Data for review below:
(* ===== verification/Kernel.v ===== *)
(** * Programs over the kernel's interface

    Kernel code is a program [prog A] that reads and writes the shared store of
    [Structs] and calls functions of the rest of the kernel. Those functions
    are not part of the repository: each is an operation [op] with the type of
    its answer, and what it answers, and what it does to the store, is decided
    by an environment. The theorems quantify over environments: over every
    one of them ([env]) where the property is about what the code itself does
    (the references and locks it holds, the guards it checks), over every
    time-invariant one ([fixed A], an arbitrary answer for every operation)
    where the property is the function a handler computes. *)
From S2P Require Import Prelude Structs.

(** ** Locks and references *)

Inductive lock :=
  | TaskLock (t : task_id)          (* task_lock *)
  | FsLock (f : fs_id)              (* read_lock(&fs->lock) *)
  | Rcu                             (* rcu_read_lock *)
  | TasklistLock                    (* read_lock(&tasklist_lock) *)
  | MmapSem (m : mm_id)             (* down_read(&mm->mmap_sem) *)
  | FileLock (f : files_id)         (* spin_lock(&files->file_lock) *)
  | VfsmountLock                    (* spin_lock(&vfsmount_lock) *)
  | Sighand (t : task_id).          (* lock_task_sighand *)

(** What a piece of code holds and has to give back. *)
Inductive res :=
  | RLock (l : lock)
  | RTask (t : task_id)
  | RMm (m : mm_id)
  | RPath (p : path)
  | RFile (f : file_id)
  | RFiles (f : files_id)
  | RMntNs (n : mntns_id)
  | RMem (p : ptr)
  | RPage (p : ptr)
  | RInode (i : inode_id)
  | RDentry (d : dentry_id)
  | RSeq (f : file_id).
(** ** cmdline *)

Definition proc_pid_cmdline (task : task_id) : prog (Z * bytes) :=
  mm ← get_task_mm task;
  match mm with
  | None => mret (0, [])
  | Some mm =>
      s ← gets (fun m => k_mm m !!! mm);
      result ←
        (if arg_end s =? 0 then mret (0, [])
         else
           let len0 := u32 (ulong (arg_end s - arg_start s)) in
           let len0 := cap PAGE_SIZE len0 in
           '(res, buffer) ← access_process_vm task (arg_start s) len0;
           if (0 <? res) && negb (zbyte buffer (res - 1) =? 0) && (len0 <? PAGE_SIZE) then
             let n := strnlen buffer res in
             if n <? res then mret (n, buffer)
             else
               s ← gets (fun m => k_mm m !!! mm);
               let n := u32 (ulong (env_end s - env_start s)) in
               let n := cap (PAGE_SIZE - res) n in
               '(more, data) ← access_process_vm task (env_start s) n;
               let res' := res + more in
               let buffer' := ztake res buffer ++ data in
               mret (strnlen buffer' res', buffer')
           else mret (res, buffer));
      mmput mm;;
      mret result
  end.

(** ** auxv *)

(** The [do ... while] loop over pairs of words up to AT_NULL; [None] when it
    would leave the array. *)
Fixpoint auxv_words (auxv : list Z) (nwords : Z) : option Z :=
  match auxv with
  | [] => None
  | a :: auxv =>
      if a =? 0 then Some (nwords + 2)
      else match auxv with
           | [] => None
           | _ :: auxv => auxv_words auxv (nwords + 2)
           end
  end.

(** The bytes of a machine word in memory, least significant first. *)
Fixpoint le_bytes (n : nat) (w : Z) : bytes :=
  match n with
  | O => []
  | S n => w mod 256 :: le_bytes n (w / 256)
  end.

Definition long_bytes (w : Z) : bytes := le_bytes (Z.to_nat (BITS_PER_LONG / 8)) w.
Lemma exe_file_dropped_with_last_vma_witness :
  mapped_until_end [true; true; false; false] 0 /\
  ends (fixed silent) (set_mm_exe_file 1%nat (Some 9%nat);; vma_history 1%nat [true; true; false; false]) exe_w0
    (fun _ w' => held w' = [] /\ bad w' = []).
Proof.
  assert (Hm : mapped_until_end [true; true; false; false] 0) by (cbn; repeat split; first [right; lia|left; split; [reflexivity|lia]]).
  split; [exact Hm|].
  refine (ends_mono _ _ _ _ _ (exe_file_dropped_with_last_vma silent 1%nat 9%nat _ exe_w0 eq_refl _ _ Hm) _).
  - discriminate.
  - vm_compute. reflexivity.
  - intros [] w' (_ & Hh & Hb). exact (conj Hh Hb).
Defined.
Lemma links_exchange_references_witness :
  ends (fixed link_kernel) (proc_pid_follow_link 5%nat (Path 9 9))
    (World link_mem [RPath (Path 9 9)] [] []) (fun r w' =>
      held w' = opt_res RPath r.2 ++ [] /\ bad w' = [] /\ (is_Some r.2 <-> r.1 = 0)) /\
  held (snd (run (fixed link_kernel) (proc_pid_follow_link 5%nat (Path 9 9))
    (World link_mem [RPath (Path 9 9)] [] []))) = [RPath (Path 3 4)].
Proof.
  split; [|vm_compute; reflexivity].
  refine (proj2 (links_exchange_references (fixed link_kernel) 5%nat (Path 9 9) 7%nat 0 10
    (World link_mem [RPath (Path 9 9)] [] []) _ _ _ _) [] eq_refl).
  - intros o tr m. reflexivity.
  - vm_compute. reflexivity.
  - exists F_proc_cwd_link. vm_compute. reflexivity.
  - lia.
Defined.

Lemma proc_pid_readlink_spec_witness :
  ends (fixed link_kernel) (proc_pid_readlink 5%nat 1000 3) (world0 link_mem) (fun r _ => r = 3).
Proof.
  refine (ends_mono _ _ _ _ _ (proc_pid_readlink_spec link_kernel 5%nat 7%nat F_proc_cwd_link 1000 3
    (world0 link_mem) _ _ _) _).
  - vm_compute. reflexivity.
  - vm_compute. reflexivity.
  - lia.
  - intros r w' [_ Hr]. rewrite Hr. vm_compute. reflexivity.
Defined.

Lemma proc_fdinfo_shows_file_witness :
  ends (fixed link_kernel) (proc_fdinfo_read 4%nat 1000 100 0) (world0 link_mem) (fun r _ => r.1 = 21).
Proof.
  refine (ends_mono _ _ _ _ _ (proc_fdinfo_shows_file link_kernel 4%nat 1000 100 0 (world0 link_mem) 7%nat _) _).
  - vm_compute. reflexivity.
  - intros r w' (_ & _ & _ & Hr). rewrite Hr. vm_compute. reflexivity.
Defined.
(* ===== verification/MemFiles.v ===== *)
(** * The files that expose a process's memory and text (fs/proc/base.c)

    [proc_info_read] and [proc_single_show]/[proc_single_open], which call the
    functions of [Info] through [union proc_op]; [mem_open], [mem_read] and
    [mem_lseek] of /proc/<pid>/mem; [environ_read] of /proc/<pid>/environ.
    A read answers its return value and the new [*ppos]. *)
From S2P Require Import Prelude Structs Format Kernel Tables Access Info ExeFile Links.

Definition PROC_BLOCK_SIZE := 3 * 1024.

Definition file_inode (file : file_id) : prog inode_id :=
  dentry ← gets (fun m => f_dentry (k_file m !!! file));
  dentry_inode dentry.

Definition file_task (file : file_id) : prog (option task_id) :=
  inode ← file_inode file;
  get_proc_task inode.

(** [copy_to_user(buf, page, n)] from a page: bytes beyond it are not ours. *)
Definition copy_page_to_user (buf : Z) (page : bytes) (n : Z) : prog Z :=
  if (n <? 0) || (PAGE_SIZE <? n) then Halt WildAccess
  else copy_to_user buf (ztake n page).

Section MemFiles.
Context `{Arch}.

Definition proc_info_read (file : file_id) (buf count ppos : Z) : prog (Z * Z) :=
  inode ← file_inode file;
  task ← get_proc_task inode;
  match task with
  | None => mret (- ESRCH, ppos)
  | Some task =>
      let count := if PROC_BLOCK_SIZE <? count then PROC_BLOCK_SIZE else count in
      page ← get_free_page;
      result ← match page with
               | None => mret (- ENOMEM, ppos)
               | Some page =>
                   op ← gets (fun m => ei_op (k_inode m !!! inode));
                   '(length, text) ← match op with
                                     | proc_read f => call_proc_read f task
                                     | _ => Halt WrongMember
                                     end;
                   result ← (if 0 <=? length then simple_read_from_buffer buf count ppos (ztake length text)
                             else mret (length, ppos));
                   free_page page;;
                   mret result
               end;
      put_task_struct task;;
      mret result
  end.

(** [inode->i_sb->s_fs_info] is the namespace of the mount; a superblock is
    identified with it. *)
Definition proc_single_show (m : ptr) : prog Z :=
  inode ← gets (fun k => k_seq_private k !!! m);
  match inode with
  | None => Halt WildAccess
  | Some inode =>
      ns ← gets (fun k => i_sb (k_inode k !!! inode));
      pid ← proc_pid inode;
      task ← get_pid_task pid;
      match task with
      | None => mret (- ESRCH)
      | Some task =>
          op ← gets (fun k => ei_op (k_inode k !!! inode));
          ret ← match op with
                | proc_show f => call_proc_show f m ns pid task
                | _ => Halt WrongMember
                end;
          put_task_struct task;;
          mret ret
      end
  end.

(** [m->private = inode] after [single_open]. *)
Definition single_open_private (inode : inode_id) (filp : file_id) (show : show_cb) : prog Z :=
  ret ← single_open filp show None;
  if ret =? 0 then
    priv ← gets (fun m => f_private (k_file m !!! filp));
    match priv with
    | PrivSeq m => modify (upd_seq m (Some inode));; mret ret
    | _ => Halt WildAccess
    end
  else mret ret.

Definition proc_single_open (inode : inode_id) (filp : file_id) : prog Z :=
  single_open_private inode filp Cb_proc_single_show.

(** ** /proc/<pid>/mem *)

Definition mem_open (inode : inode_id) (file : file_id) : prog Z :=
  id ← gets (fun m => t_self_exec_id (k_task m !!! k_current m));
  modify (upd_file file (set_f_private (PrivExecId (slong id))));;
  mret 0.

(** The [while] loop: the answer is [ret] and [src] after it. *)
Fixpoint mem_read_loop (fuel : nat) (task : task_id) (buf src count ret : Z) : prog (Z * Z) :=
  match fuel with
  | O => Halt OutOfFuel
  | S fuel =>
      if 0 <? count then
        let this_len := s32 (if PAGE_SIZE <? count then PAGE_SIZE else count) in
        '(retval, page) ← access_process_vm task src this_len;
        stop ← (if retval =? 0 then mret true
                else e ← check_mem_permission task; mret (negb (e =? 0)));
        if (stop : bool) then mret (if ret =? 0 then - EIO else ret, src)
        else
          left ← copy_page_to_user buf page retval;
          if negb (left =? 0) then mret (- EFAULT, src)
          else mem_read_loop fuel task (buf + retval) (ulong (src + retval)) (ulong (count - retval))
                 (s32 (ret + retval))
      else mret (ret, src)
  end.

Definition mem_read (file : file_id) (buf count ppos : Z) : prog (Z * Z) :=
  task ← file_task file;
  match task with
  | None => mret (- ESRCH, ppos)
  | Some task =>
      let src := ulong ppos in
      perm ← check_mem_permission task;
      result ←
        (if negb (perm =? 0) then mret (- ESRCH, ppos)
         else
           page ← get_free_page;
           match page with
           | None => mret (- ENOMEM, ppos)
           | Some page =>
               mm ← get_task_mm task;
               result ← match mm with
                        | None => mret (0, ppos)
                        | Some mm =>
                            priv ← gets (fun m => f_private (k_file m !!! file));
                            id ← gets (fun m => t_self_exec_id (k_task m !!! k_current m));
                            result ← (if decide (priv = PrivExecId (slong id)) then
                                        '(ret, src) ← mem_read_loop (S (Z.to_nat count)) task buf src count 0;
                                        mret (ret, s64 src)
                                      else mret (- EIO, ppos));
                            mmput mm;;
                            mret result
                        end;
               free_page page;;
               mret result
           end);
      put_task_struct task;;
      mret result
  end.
End of Data for review.
## Work to be completed
All lines above from the one containing "Fixpoint mem_read_loop (fuel" to the one containing "if negb (left" must be repeated exactly, both lines included, and no others.

## Response box
Fixpoint mem_read_loop (fuel : nat) (task : task_id) (buf src count ret : Z) : prog (Z * Z) :=
  match fuel with
  | O => Halt OutOfFuel
  | S fuel =>
      if 0 <? count then
        let this_len := s32 (if PAGE_SIZE <? count then PAGE_SIZE else count) in
        '(retval, page) ← access_process_vm task src this_len;
        stop ← (if retval =? 0 then mret true
                else e ← check_mem_permission task; mret (negb (e =? 0)));
        if (stop : bool) then mret (if ret =? 0 then - EIO else ret, src)
        else
          left ← copy_page_to_user buf page retval;
          if negb (left =? 0) then mret (- EFAULT, src)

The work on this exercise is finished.